_What to work on:_ Print the data that follows exactly, leaving nothing out.

Records drawn from a dataset
====

Lemma input_validates_body_witness :
  let checker : Value → string + Value :=
    λ v, match v with VStr _ => inr v | _ => inl "Expected string" end in
  let σ : gmap positive (list (Middleware Value)) :=
    {[ 1%positive := [baseMiddleware] ]} in
  let endpoint : EndpointHandler Value := λ _ res, (res, inr VNull) in
  let sink : Thrown → Value → Response → Response := λ _ _ res, res in
  let built := input (λ req, req) (mkProcedure 1%positive) checker σ in
  trace (handleRequest (use built.1 endpoint built.2).1 sink (VNum 3)
           freshResponse) =
  [StepRun 0; StepRun 1;
   SinkRun (ERPCError (mkOpts BAD_REQUEST "Expected string" None))].
Proof.
  intros checker σ endpoint sink built.
  exact (proj1 (input_validates_body (λ req, req) σ (mkProcedure 1%positive)
                  [baseMiddleware] checker endpoint sink (VNum 3)
                  freshResponse freshResponse eq_refl
                  (steps_next (VNum 3) baseMiddleware [] freshResponse
                     freshResponse [] freshResponse eq_refl
                     (steps_done (VNum 3) freshResponse)))).
Defined.

Lemma query_validates_query_witness :
  let checker : Value → string + Value := λ v, inr v in
  let JSON_parse : string → string + Value := λ _, inl "Unexpected end of JSON input" in
  let σ : gmap positive (list (Middleware (list (string * Value)))) :=
    {[ 1%positive := [baseMiddleware] ]} in
  let endpoint : EndpointHandler (list (string * Value)) :=
    λ _ res, (res, inr VNull) in
  let sink : Thrown → list (string * Value) → Response → Response :=
    λ _ _ res, res in
  let built := query (λ req, req) (λ s, s) JSON_parse (mkProcedure 1%positive)
                 checker σ in
  trace (handleRequest (use built.1 endpoint built.2).1 sink
           [("__erpc_query", VStr "e30")] freshResponse) =
  [StepRun 0; StepRun 1;
   SinkRun (ERPCError (mkOpts BAD_REQUEST "Unexpected end of JSON input" None))].
Proof.
  intros checker JSON_parse σ endpoint sink built.
  exact (proj1 (query_validates_query (λ req, req) (λ s, s) JSON_parse σ
                  (mkProcedure 1%positive) [baseMiddleware] checker endpoint
                  sink [("__erpc_query", VStr "e30")] freshResponse freshResponse
                  eq_refl
                  (steps_next _ baseMiddleware [] freshResponse
                     freshResponse [] freshResponse eq_refl
                     (steps_done _ freshResponse)))).
Defined.


(** ** Frames, registrations and the wire *)

Section ConnectionMore.

Variable JSON_parse : string → option Value.
Variable JSON_stringify : Value → string.

(** X14: whatever the frame, the listener resolves; it either drops the
    frame, leaving the whole connection as it was, or invokes one
    registered handler, once, with what the event's validator returned for
    the frame's data, and then the calls added on the socket are those the
    handler made. *)
Theorem onMessage_runs_at_most_one_handler conn stringified :
  let '(conn', settled) := onMessage JSON_parse conn stringified in
  settled = Resolved ∧
  ((conn' = conn ∧ frameRejected JSON_parse conn stringified) ∨
   ∃ parsed eventName data registered validator parsedData,
     JSON_parse stringified = Some parsed ∧
     reqValidator parsed = Some (eventName, data) ∧
     socketEventHandlerMap conn !! eventName = Some registered ∧
     connValidators conn !! eventName = Some validator ∧
     validator data = inr parsedData ∧
     socket conn' = socket conn ++ (registered parsedData).1 ∧
     invoked conn' = invoked conn ++ [(eventName, parsedData)]).
Proof.
  unfold onMessage, tryDispatch.
  destruct (JSON_parse stringified) as [parsed|] eqn:Hparse;
    [|split; [done|]; left; split; [done|]; by left].
  destruct (reqValidator parsed) as [[eventName data]|] eqn:Henv;
    [|split; [done|]; left; split; [done|]; right; left; by exists parsed].
  destruct (socketEventHandlerMap conn !! eventName) as [registered|] eqn:Hh;
    [|split; [done|]; left; split; [done|]; right; right;
      exists parsed, eventName, data; by auto].
  destruct (connValidators conn !! eventName) as [validator|] eqn:Hv;
    [|split; [done|]; left; split; [done|]; right; right;
      exists parsed, eventName, data; by auto].
  destruct (validator data) as [msg|parsedData] eqn:Hdata;
    [split; [done|]; left; split; [done|]; right; right;
     exists parsed, eventName, data; split; [done|]; split; [done|];
     right; right; by exists validator, msg|].
  destruct (registered parsedData) as [calls failure] eqn:Hrun.
  destruct failure; cbn [socket invoked];
    (split; [done|]; right;
     exists parsed, eventName, data, registered, validator, parsedData;
     by rewrite Hrun).
Qed.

====

_Answer area:_
Lemma input_validates_body_witness :
  let checker : Value → string + Value :=
    λ v, match v with VStr _ => inr v | _ => inl "Expected string" end in
  let σ : gmap positive (list (Middleware Value)) :=
    {[ 1%positive := [baseMiddleware] ]} in
  let endpoint : EndpointHandler Value := λ _ res, (res, inr VNull) in
  let sink : Thrown → Value → Response → Response := λ _ _ res, res in
  let built := input (λ req, req) (mkProcedure 1%positive) checker σ in
  trace (handleRequest (use built.1 endpoint built.2).1 sink (VNum 3)
           freshResponse) =
  [StepRun 0; StepRun 1;
   SinkRun (ERPCError (mkOpts BAD_REQUEST "Expected string" None))].
Proof.
  intros checker σ endpoint sink built.
  exact (proj1 (input_validates_body (λ req, req) σ (mkProcedure 1%positive)
                  [baseMiddleware] checker endpoint sink (VNum 3)
                  freshResponse freshResponse eq_refl
                  (steps_next (VNum 3) baseMiddleware [] freshResponse
                     freshResponse [] freshResponse eq_refl
                     (steps_done (VNum 3) freshResponse)))).
Defined.

Lemma query_validates_query_witness :
  let checker : Value → string + Value := λ v, inr v in
  let JSON_parse : string → string + Value := λ _, inl "Unexpected end of JSON input" in
  let σ : gmap positive (list (Middleware (list (string * Value)))) :=
    {[ 1%positive := [baseMiddleware] ]} in
  let endpoint : EndpointHandler (list (string * Value)) :=
    λ _ res, (res, inr VNull) in
  let sink : Thrown → list (string * Value) → Response → Response :=
    λ _ _ res, res in
  let built := query (λ req, req) (λ s, s) JSON_parse (mkProcedure 1%positive)
                 checker σ in
  trace (handleRequest (use built.1 endpoint built.2).1 sink
           [("__erpc_query", VStr "e30")] freshResponse) =
  [StepRun 0; StepRun 1;
   SinkRun (ERPCError (mkOpts BAD_REQUEST "Unexpected end of JSON input" None))].
Proof.
  intros checker JSON_parse σ endpoint sink built.
  exact (proj1 (query_validates_query (λ req, req) (λ s, s) JSON_parse σ
                  (mkProcedure 1%positive) [baseMiddleware] checker endpoint
                  sink [("__erpc_query", VStr "e30")] freshResponse freshResponse
                  eq_refl
                  (steps_next _ baseMiddleware [] freshResponse
                     freshResponse [] freshResponse eq_refl
                     (steps_done _ freshResponse)))).
Defined.


(** ** Frames, registrations and the wire *)

Section ConnectionMore.

Variable JSON_parse : string → option Value.
Variable JSON_stringify : Value → string.

(** X14: whatever the frame, the listener resolves; it either drops the
    frame, leaving the whole connection as it was, or invokes one
    registered handler, once, with what the event's validator returned for
    the frame's data, and then the calls added on the socket are those the
    handler made. *)
Theorem onMessage_runs_at_most_one_handler conn stringified :
  let '(conn', settled) := onMessage JSON_parse conn stringified in
  settled = Resolved ∧
  ((conn' = conn ∧ frameRejected JSON_parse conn stringified) ∨
   ∃ parsed eventName data registered validator parsedData,
     JSON_parse stringified = Some parsed ∧
     reqValidator parsed = Some (eventName, data) ∧
     socketEventHandlerMap conn !! eventName = Some registered ∧
     connValidators conn !! eventName = Some validator ∧
     validator data = inr parsedData ∧
     socket conn' = socket conn ++ (registered parsedData).1 ∧
     invoked conn' = invoked conn ++ [(eventName, parsedData)]).
Proof.
  unfold onMessage, tryDispatch.
  destruct (JSON_parse stringified) as [parsed|] eqn:Hparse;
    [|split; [done|]; left; split; [done|]; by left].
  destruct (reqValidator parsed) as [[eventName data]|] eqn:Henv;
    [|split; [done|]; left; split; [done|]; right; left; by exists parsed].
  destruct (socketEventHandlerMap conn !! eventName) as [registered|] eqn:Hh;
    [|split; [done|]; left; split; [done|]; right; right;
      exists parsed, eventName, data; by auto].
  destruct (connValidators conn !! eventName) as [validator|] eqn:Hv;
    [|split; [done|]; left; split; [done|]; right; right;
      exists parsed, eventName, data; by auto].
  destruct (validator data) as [msg|parsedData] eqn:Hdata;
    [split; [done|]; left; split; [done|]; right; right;
     exists parsed, eventName, data; split; [done|]; split; [done|];
     right; right; by exists validator, msg|].
  destruct (registered parsedData) as [calls failure] eqn:Hrun.
  destruct failure; cbn [socket invoked];
    (split; [done|]; right;
     exists parsed, eventName, data, registered, validator, parsedData;
     by rewrite Hrun).
Qed.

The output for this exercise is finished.